UFCW racketeers usurp MLK Day service

Their yellow shirts filled the first few rows inside First Baptist Church on Moore Street. Those who couldn’t understand English heard the service translated through headphones.

Some raised their hands in praise when a preacher’s words moved them. Some raised their voices in song when the choir’s melody touched them. Some sat silent and simply listened.

The service on Monday honored the Rev. Martin Luther King Jr. It honored Cesar Chavez. But it also honored the people in the yellow shirts: the Smithfield Packing Co. employees and the people who have been working to increase their rights.

And it celebrated a minor victory in that fight for workers’ rights: For the first time, Martin Luther King Jr.
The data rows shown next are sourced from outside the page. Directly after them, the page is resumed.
(** * Quote anchoring and annotation layout of the feedback page

    A shallow embedding of the annotation engine of [src/app/page.tsx]:
    [normalizeText], [findBestSubstringMatch] and the body of the [useMemo]
    callback that marks the proposal text and orders the side-bar
    annotations.

    JavaScript strings are sequences of UTF-16 code units; they are
    modelled as lists of [N].  Lengths and indices are [Z], as the code
    subtracts from them before clamping with [Math.max].  Exceptions are
    modelled with a completion type, [try]/[catch] with [tryCatch].

    What the page takes from the platform is a parameter of the model:
    the function [toLowerCase] and the regular-expression engine behind
    [new RegExp] and [match], which can throw.  The properties are proved
    for every such function and every engine unless they say otherwise; a
    case table for Latin-1 and a small engine for the patterns the page
    builds are given to run the model. *)

From Stdlib Require Import String Ascii DecimalString DecimalNat.
From Stdlib Require Import ZArith NArith QArith Bool Lia.
From Stdlib Require Import List Permutation Sorted.
Import ListNotations.

Set Implicit Arguments.
Local Open Scope Z_scope.

(** ** Strings of code units *)

Definition char := N.
Definition jsstring := list char.

(** An ASCII literal of the source as a string of code units. *)
Definition lit (s : string) : jsstring :=
  map N_of_ascii (list_ascii_of_string s).

Definition strlen (s : jsstring) : Z := Z.of_nat (length s).

Fixpoint str_eqb (a b : jsstring) : bool :=
  match a, b with
  | [], [] => true
  | x :: a', y :: b' => N.eqb x y && str_eqb a' b'
  | _, _ => false
  end.

(** [Math.max(0, Math.min(len, i))], the clamping [substring] applies to
    each of its arguments. *)
Definition clampIndex (len i : Z) : nat := Z.to_nat (Z.max 0 (Z.min len i)).

(** [s.substring(a, b)]: both arguments are clamped to [0, s.length] and
    swapped when the first is the larger. *)
Definition substring (s : jsstring) (a b : Z) : jsstring :=
  let a' := clampIndex (strlen s) a in
  let b' := clampIndex (strlen s) b in
  let from := Nat.min a' b' in
  let to := Nat.max a' b' in
  firstn (to - from) (skipn from s).

(** [s.substring(a)] *)
Definition substringFrom (s : jsstring) (a : Z) : jsstring :=
  substring s a (strlen s).

Fixpoint startsWith (needle hay : jsstring) : bool :=
  match needle, hay with
  | [], _ => true
  | x :: needle', y :: hay' => N.eqb x y && startsWith needle' hay'
  | _ :: _, [] => false
  end.

Fixpoint indexOfFrom (needle hay : jsstring) (pos : Z) : Z :=
  if startsWith needle hay then pos
  else match hay with
       | [] => -1
       | _ :: hay' => indexOfFrom needle hay' (pos + 1)
       end.

(** [hay.indexOf(needle)]: the first position, or -1. *)
Definition indexOf (hay needle : jsstring) : Z := indexOfFrom needle hay 0.

(** The code units matched by [\s] in a regular expression, which are also
    the ones removed by [trim()]: WhiteSpace and LineTerminator. *)
Definition isWhiteSpace (c : char) : bool :=
  ((9 <=? c) && (c <=? 13) || (c =? 32) || (c =? 160) || (c =? 5760)
   || (8192 <=? c) && (c <=? 8202) || (c =? 8232) || (c =? 8233)
   || (c =? 8239) || (c =? 8287) || (c =? 12288) || (c =? 65279))%N.

Definition SPACE : char := 32%N.

Fixpoint dropWhile {A} (p : A -> bool) (l : list A) : list A :=
  match l with
  | [] => []
  | x :: l' => if p x then dropWhile p l' else l
  end.

Definition trimStart (s : jsstring) : jsstring := dropWhile isWhiteSpace s.
Definition trimEnd (s : jsstring) : jsstring :=
  rev (dropWhile isWhiteSpace (rev s)).

(** [s.trim()] *)
Definition trim (s : jsstring) : jsstring := trimEnd (trimStart s).

(** [s.replace(/[...]/g, r)] for a class of single code units: every unit
    of the class is replaced by [r]. *)
Definition replaceClass (cls : char -> bool) (r : jsstring) (s : jsstring)
  : jsstring :=
  flat_map (fun c => if cls c then r else [c]) s.

(** [s.replace(/\s+/g, ' ')]: every maximal run of white space becomes
    one space.  [inRun] tells that the previous unit was white space. *)
Fixpoint collapseFrom (inRun : bool) (s : jsstring) : jsstring :=
  match s with
  | [] => []
  | c :: s' =>
      if isWhiteSpace c
      then (if inRun then collapseFrom true s'
            else SPACE :: collapseFrom true s')
      else c :: collapseFrom false s'
  end.

Definition collapseWhiteSpace (s : jsstring) : jsstring :=
  collapseFrom false s.

(** The strings [s.replace(/\s+/g, ' ')] leaves as they are: every white
    space unit is a space, and no two of them are adjacent.  [prevWs] tells
    that the previous unit was white space. *)
Fixpoint wsNormal (prevWs : bool) (s : jsstring) : bool :=
  match s with
  | [] => true
  | c :: s' =>
      if isWhiteSpace c
      then (c =? SPACE)%N && negb prevWs && wsNormal true s'
      else wsNormal false s'
  end.

(** [s.split(/\s+/)]: the pieces between the maximal runs of white space,
    with an empty first (last) piece when [s] starts (ends) with white
    space, and one empty piece for the empty string.  [cur] is the piece
    being read, reversed. *)
Fixpoint splitFrom (inSep : bool) (cur : jsstring) (s : jsstring)
  : list jsstring :=
  match s with
  | [] => [rev cur]
  | c :: s' =>
      if isWhiteSpace c
      then (if inSep then splitFrom true [] s'
            else rev cur :: splitFrom true [] s')
      else splitFrom false (c :: cur) s'
  end.

Definition splitWhiteSpace (s : jsstring) : list jsstring :=
  splitFrom false [] s.

(** [parts.join(sep)] *)
Fixpoint join (sep : jsstring) (parts : list jsstring) : jsstring :=
  match parts with
  | [] => []
  | [p] => p
  | p :: rest => p ++ sep ++ join sep rest
  end.

(** [arr.slice(i, j)] for [0 <= i <= j]. *)
Definition slice {A} (l : list A) (i j : nat) : list A :=
  firstn (j - i) (skipn i l).

(** ** Numbers used as sort keys *)

(** The numbers a comparator of this page can return: differences of
    lengths and of start indices, where an unmatched annotation has the
    start index [Infinity]. *)
Inductive number : Type :=
| Finite (z : Z)
| PosInfinity
| NegInfinity
| NaN.

(** [a - b] *)
Definition number_sub (a b : number) : number :=
  match a, b with
  | NaN, _ | _, NaN => NaN
  | Finite x, Finite y => Finite (x - y)
  | Finite _, PosInfinity => NegInfinity
  | Finite _, NegInfinity => PosInfinity
  | PosInfinity, PosInfinity => NaN
  | PosInfinity, _ => PosInfinity
  | NegInfinity, NegInfinity => NaN
  | NegInfinity, _ => NegInfinity
  end.

(** [v > 0]; false for [NaN], which the sort treats as [+0]. *)
Definition number_pos (v : number) : bool :=
  match v with
  | Finite z => 0 <? z
  | PosInfinity => true
  | _ => false
  end.

(** [Array.prototype.sort(comparefn)].  The sort of the language is
    stable; it is modelled by insertion from the right, where an element
    goes behind exactly the elements it compares greater than. *)
Fixpoint sortInsert {A} (cmp : A -> A -> number) (x : A) (l : list A)
  : list A :=
  match l with
  | [] => [x]
  | y :: l' =>
      if number_pos (cmp x y) then y :: sortInsert cmp x l'
      else x :: l
  end.

Fixpoint jsSort {A} (cmp : A -> A -> number) (l : list A) : list A :=
  match l with
  | [] => []
  | x :: l' => sortInsert cmp x (jsSort cmp l')
  end.

(** ** Completions: normal results and thrown exceptions *)

Inductive JSError : Type :=
| SyntaxError
| RangeError
| TypeError.

Inductive Completion (A : Type) : Type :=
| Normal (a : A)
| Throw (e : JSError).
Arguments Normal {A} a.
Arguments Throw {A} e.

Definition bind {A B} (c : Completion A) (k : A -> Completion B)
  : Completion B :=
  match c with
  | Normal a => k a
  | Throw e => Throw e
  end.

(** [try { body } catch (error) { handler }] *)
Definition tryCatch {A} (body : Completion A)
  (handler : JSError -> Completion A) : Completion A :=
  match body with
  | Normal a => Normal a
  | Throw e => handler e
  end.

Notation "x <- c ;; k" := (bind c (fun x => k))
  (at level 61, c at next level, right associativity).

(** [Map<string, V>]: an association list in insertion order.  Setting a
    key that is present replaces its value in place. *)
Fixpoint mapSet {V} (k : jsstring) (v : V) (m : list (jsstring * V))
  : list (jsstring * V) :=
  match m with
  | [] => [(k, v)]
  | (k', v') :: m' =>
      if str_eqb k' k then (k', v) :: m' else (k', v') :: mapSet k v m'
  end.

Fixpoint mapGet {V} (k : jsstring) (m : list (jsstring * V)) : option V :=
  match m with
  | [] => None
  | (k', v') :: m' => if str_eqb k' k then Some v' else mapGet k m'
  end.

Definition mapHas {V} (k : jsstring) (m : list (jsstring * V)) : bool :=
  match mapGet k m with Some _ => true | None => false end.

Definition mapValues {V} (m : list (jsstring * V)) : list V := map snd m.

(** [Set<string>.add] *)
Definition setAdd (k : jsstring) (s : list jsstring) : list jsstring :=
  if existsb (str_eqb k) s then s else s ++ [k].

(** An array with its indices, as [forEach] and [map] pass them. *)
Definition indexed {A} (l : list A) : list (nat * A) :=
  combine (seq 0 (length l)) l.

(** The decimal digits of an array index, as a template literal prints
    them. *)
Definition indexToString (i : nat) : jsstring :=
  lit (NilEmpty.string_of_uint (Nat.to_uint i)).

(** ** Data of the page *)

Record FeedbackPassage : Type := {
  referenced_student_text_quote : jsstring;
  feedback : jsstring;
  quote_from_marking_guidelines : option jsstring
}.

(** The result of [findBestSubstringMatch]. *)
Record MatchResult : Type := {
  startIndex : Z;
  endIndex : Z;
  matchedText : jsstring;
  similarity : Q
}.

(** The values of [passageMap] and of [matchedPassages]. *)
Record PassageInfo : Type := {
  info_passage : FeedbackPassage;
  info_id : jsstring
}.

Record MatchedPassage : Type := {
  matched_passage : FeedbackPassage;
  matched_id : jsstring;
  matched_startIndex : Z
}.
Day was a paid holiday for employees of the Smithfield Packing Co. plant in Tar Heel.

About halfway through the 2-hour service, four Smithfield workers climbed behind the pulpit. One by one, they told stories of the problems faced by workers at the Tar Heel plant:

* Fingers lost to the plant’s cutting machines.
* Hours worked but never compensated for.
* Intense killing schedules that lead to accidents.

The United Food and Commercial Workers International Union has, since 1992, tried to unionize the workers at the Tar Heel plant without success.

Gene Bruskin, director of UFCW’s national Smithfield campaign, said that without a union, workers have no way to voice those problems.

“They are injured every day, they face disrespect from their supervisors, sexual harassment,” he said. And while this year, Monday was a holiday, “next year, they could say, ‘We’re busy, we’re going to take it back.’”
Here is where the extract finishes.